Interface Name Methods That Use It What It Is
NetworkStorage makeInventoryContents() and getEmptyNetworkStorage() This object should hold all the data that needs to sync from the server to the client. encode() should place the data into a byte buffer, while decode() should turn an instance of this object created from getEmptyNetworkStorage() into the same data that you had on the server, but now on the client!
You should make an implementation of this function, update the type parameter for your ImmersiveHandler to that type, then update the method accordingly.
Need an example? Take a look at ImmersiveMC’s internal ListOfItemsStorage.
ItemSwapAmount swap() Users can configure the amount of items to swap and can hold their “break block” button to swap an entire stack of items. This object encapsulates that information; simply call ItemSwapAmount#getNumItemsToSwap() with the stack size of the item in the player’s hand, or pass it to ImmersiveLogicHelpers#swapItems() and let it do the work!

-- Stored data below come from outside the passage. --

Definition settled (node : C) (acc : A) (st : St) : Prop :=
  ∀ k, cv_on node k = true → cv_glob pattern k = true → K k acc st.
Lemma wp_scan_page fuel node cursor acc st :
  Inv acc st →
  (∀ k, cv_on node k = true → cv_glob pattern k = true → cursor ≠ "0" → cv_seen node cursor k = true → K k acc st) →
  wp (scan_node onKeys fuel node pattern cursor acc)
    (λ r st', match r with
              | Some acc' => Inv acc' st' ∧ settled node acc' st' ∧ keeps acc acc' st st'
              | None => (fuel ≤ cv_left node cursor)%nat ∧ ∃ acc', Inv acc' st'
              end) R st.
Proof using All.
  revert cursor acc st. induction fuel as [|fuel IH]; intros cursor acc st HI Hk; cbn [scan_node].
  { apply wp_ret. split; [lia|by exists acc]. }
  pose proof (cv_scan node cursor pattern 100 (ca_world st)) as Hl.
  apply wp_bind, wp_command, wp_env; intros x w Hw; rewrite Hw in Hl; [destruct x as [cursor' keys]|].
  2:{ eapply Hfail, Hscan; [exact HI|]. by apply leaves_erases. }
  destruct Hl as (Hl & Hglob & Hall & Hleft). set (st1 := update_world w st).
  assert (He1 : erases nothing st st1) by (by apply leaves_erases).
  destruct (Hscan acc st st1 HI He1) as [HI1 Hk1].
  assert (Hpg : wp (match keys with [] => mret acc | _ => onKeys keys node acc end)
    (λ acc' st', Inv acc' st' ∧ (∀ k, k ∈ keys → K k acc' st') ∧ keeps acc acc' st1 st') R st1).
  { destruct keys as [|key keys]; [|by apply Hpage].
    apply wp_ret. split; [done|]. split; [|by intros k]. intros k Hin. by apply not_elem_of_nil in Hin. }
  apply wp_bind. eapply wp_mono; [exact Hpg| |done]. intros acc2 st2 (HI2 & Hin2 & Hk2).
  assert (Hkeep : keeps acc acc2 st st2) by (intros k HK; by apply Hk2, Hk1).
  assert (Hseen : ∀ k, cv_on node k = true → cv_glob pattern k = true →
            (cursor' = "0" ∨ cv_seen node cursor' k = true) → K k acc2 st2).
  { intros k Hon Hg Hs. destruct (kv st1 !! k) eqn:Hst1; [|by apply Hk2, Habsent].
    assert (Hcase : (cursor = "0" ∨ cv_seen node cursor k = false) ∨ (cursor ≠ "0" ∧ cv_seen node cursor k = true)).
    { destruct (decide (cursor = "0")); [by left; left|]. destruct (cv_seen node cursor k); auto. }
    destruct Hcase as [Hnew|[Hc Hold]]; [|by apply Hkeep, Hk].
    apply Hin2. by apply Hall; [eexists|..]. }
  destruct (bool_decide_reflect (cursor' = "0")) as [->|Hne].
  - change (str_eqb "0" "0") with true. apply wp_ret. split; [done|]. split; [|done].
    intros k Hon Hg. by apply Hseen; [..|left].
  - unfold str_eqb. rewrite bool_decide_eq_false_2 by done.
    destruct Hleft as [?|Hleft]; [done|].
    eapply wp_mono; [apply (IH cursor' acc2 st2 HI2)| |done].
    + intros k Hon Hg _ Hs. by apply Hseen; [..|right].
    + intros [acc3|] st3; [|intros (Hf & H); split; [lia|done]].
      intros (HI3 & Hs3 & Hk3). split; [done|]. split; [done|]. intros k HK. by apply Hk3, Hkeep.
Qed.
Lemma wp_scan_nodes fuel nodes acc st :
  Inv acc st →
  wp (scan_nodes onKeys fuel nodes pattern acc)
    (λ r st', match r with
              | Some acc' => Inv acc' st' ∧ (∀ node, node ∈ nodes → settled node acc' st') ∧ keeps acc acc' st st'
              | None => (∃ node, node ∈ nodes ∧ (fuel ≤ cv_left node "0")%nat) ∧ ∃ acc', Inv acc' st'
              end) R st.
Proof using All.
  revert acc st. induction nodes as [|node nodes IH]; intros acc st HI; cbn [scan_nodes].
  { apply wp_ret. split; [done|]. split; [|by intros k]. intros n Hn. by apply not_elem_of_nil in Hn. }
  apply wp_bind. eapply wp_mono; [apply (wp_scan_page fuel node "0" acc st HI)| |done].
  { intros k _ _ Hc. done. }
  intros [acc1|] st1; [|intros [Hf HI1]; apply wp_ret; split; [exists node; split; [by left|done]|done]].
  intros (HI1 & Hs1 & Hk1). eapply wp_mono; [by apply IH| |done].
  intros [acc2|] st2; [|intros [(n & Hn & Hf) ?]; split; [exists n; split; [by right|done]|done]].
  intros (HI2 & Hs2 & Hk2). split; [done|]. split; [|intros k HK; by apply Hk2, Hk1].
  intros n [->|Hn]%elem_of_cons; [|by apply Hs2]. intros k Hon Hg. by apply Hk2, Hs1.
Qed.
Definition enough (fuel : nat) (st : St) : Prop :=
  ∀ node, node ∈ ce_nodes (ca_world st) → (cv_left node "0" < fuel)%nat.
Lemma wp_clusterScan fuel acc st :
  Inv acc st →
  wp (clusterScan onKeys fuel pattern acc)
    (λ r st', match r with
              | Some acc' => Inv acc' st' ∧ ∀ k, cv_glob pattern k = true → K k acc' st'
              | None => ¬ enough fuel st ∧ ∃ acc', Inv acc' st'
              end) R st.
Proof using All.
  intros HI. unfold clusterScan. apply wp_bind, wp_gets.
  assert (Hnodes : ∀ nodes, nodes = ce_nodes (ca_world st) →
    wp (scan_nodes onKeys fuel nodes pattern acc)
    (λ r st', match r with
              | Some acc' => Inv acc' st' ∧ ∀ k, cv_glob pattern k = true → K k acc' st'
              | None => ¬ enough fuel st ∧ ∃ acc', Inv acc' st'
              end) R st).
  { intros nodes Hn. eapply wp_mono; [by apply wp_scan_nodes| |done]. intros [acc'|] st'.
    - intros (HI' & Hs & Hk). split; [done|]. intros k Hg. destruct (kv st !! k) eqn:Hst; [|by apply Hk, Habsent].
      destruct (cv_serves (ca_world st) k) as (node & Hin & Hon); [by eexists|].
      apply (Hs node); [by rewrite Hn|done..].
    - intros [(node & Hin & Hf) HI']. split; [|done]. intros He. rewrite Hn in Hin. specialize (He node Hin). lia. }
  destruct (ce_nodes (ca_world st)) as [|n l] eqn:Hn; [by eapply wp_throw, Hfail|]. by apply Hnodes.
Qed.
End walk.
Lemma tracked_drop c ok h st st' t :
  tracked h st → ca_seen st' = jm_delete t (ca_seen st) →
  ca_activeSessions st' = ca_activeSessions st - (if jm_has t (ca_seen st) then 1 else 0) → tracked ((c, ok) :: h) st'.
Proof.
  intros Ht Hs Hg. apply (tracked_same c ok h st st) in Ht; [|done].
  destruct Ht as (Hwf & Hlen & Hkeys & Hmax). unfold tracked. rewrite Hs, Hg.
  rewrite js_len_jm_delete by done. split_and!; [by apply jm_wf_delete|lia|..].
  - intros k Hk. apply Hkeys. unfold jm_delete in Hk.
    apply list_elem_of_fmap in Hk as ([k1 x] & -> & [_ H]%list_elem_of_filter). by apply (list_elem_of_fmap_2 fst) in H.
  - intros Hno. specialize (Hmax Hno). destruct (jm_has t (ca_seen st)); lia.
Qed.
(** What remains true of the tracker after a call *)
Lemma tracked_call c h st :
  0 < cc_maxSessions cfg → tracked h st →
  let '(r, st') := run_call' c st in tracked ((c, succeeded r) :: h) st'.
Proof.
  intros Hpos Ht.
  assert (Hquiet : within same_tracker (run_call' c) →
    let '(r, st') := run_call' c st in tracked ((c, succeeded r) :: h) st').
  { intros Hw. specialize (Hw st). destruct (run_call' c st) as [r st']. by apply (tracked_same _ _ _ st). }
  assert (Hwp : wp (run_call' c) (λ b st', tracked ((c, b) :: h) st') (λ _ st', tracked ((c, false) :: h) st') st →
    let '(r, st') := run_call' c st in tracked ((c, succeeded r) :: h) st').
  { unfold wp. by destruct (run_call' c st) as [[b|e] st']. }
  destruct c; try (by apply Hquiet, tracker_calls); apply Hwp; clear Hquiet Hwp; cbn [run_call].
  - unfold done_with. change (session_set cfg threadId field value ttl) with
      (command "SET" (ce_set (session_key cfg threadId field) value
          (JNum <$> match ttl with Some t => Some t | None => session_ttl cfg end));;
       best_effort (ce_hincrby (statsKey cfg) [("session:writes", one)]);; set_tail threadId value).
    apply wp_bind, wp_bind. eapply wp_mono; [apply (wp_within same_tracker); stay_within| |].
    + intros u s1 H1. apply wp_bind. eapply wp_mono; [apply (wp_within same_tracker); stay_within| |].
      * intros u2 s2 H2.
        assert (Hs2 : tracked h s2) by (exact (tracked_frame _ _ _ H2 (tracked_frame _ _ _ H1 Ht))).
        eapply wp_mono; [by apply (tracked_set_tail h s2 threadId field value ttl)| |done]. intros u3 s3 H3. by apply wp_ret.
      * intros e s2 H2. apply (tracked_same _ _ _ s1); [done|exact (tracked_frame _ _ _ H1 Ht)].
    + intros e s1 H1. by apply (tracked_same _ _ _ st).
  - unfold walked, destroyThread. apply wp_bind, wp_bind.
    eapply wp_mono; [apply (wp_within same_tracker), within_walk, within_delete_keys; apply tracker_allows| |].
    + intros [n|] s1 H1; [|apply wp_ret, wp_ret; by apply (tracked_same _ _ _ st)].
      assert (Hs1 : tracked h s1) by (exact (tracked_frame _ _ _ H1 Ht)).
      unfold tracker_remove. apply wp_bind, wp_bind, wp_get_state, wp_bind, wp_put_state, wp_ret, wp_bind.
      destruct (jm_has threadId (ca_seen s1)) eqn:Hhas; [apply wp_modify|apply wp_ret]; apply wp_ret, wp_ret;
        apply (tracked_drop _ _ h s1 _ threadId Hs1); rewrite ?Hhas; try done; cbn; lia.
    + intros e s1 H1. by apply (tracked_same _ _ _ st).
  - assert (Hreset : ∀ (r : outcome string bool) s, tracked ((C_flush fuel, succeeded r) :: h) (snd ((resetTracker (W:=W);; resetPolicies) s))).
    { intros r s. change (tracked ((C_flush fuel, succeeded r) :: h) (with_policies [] (with_gauge 0 (with_seen [] s)))).
      unfold tracked. cbn. split_and!; [apply jm_wf_nil|done| |intros _; unfold js_len; cbn [length]; lia].
      intros t Hin. by apply not_elem_of_nil in Hin. }
    unfold walked, flush, wp, mbind, M_bind. destruct (clusterScan _ _ _ _ _) as [[[u|]|e] s1]; cbn.
    + apply (Hreset (Ok true)).
    + apply (Hreset (Ok false)).
    + apply (Hreset (Throw e)).
Qed.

Want an example? Take a look at ImmersiveMC’s BrewingStandHandler in your IDE!

Registering Your ImmersiveHandler

This one’s easy! First, make an instance of your ImmersiveHandler somewhere, you’ll need it!

public static final ImmersiveHandler<NetworkStorage> myHandler = new MyHandler();

Then, in your mod’s constructor, let ImmersiveMC know that when it comes time to register, register it!

ImmersiveMCRegistration.instance().addImmersiveHandlerRegistrationHandler(event -> {
    event.register(myHandler);
});

Congratulations! You’re ImmersiveHandler is done!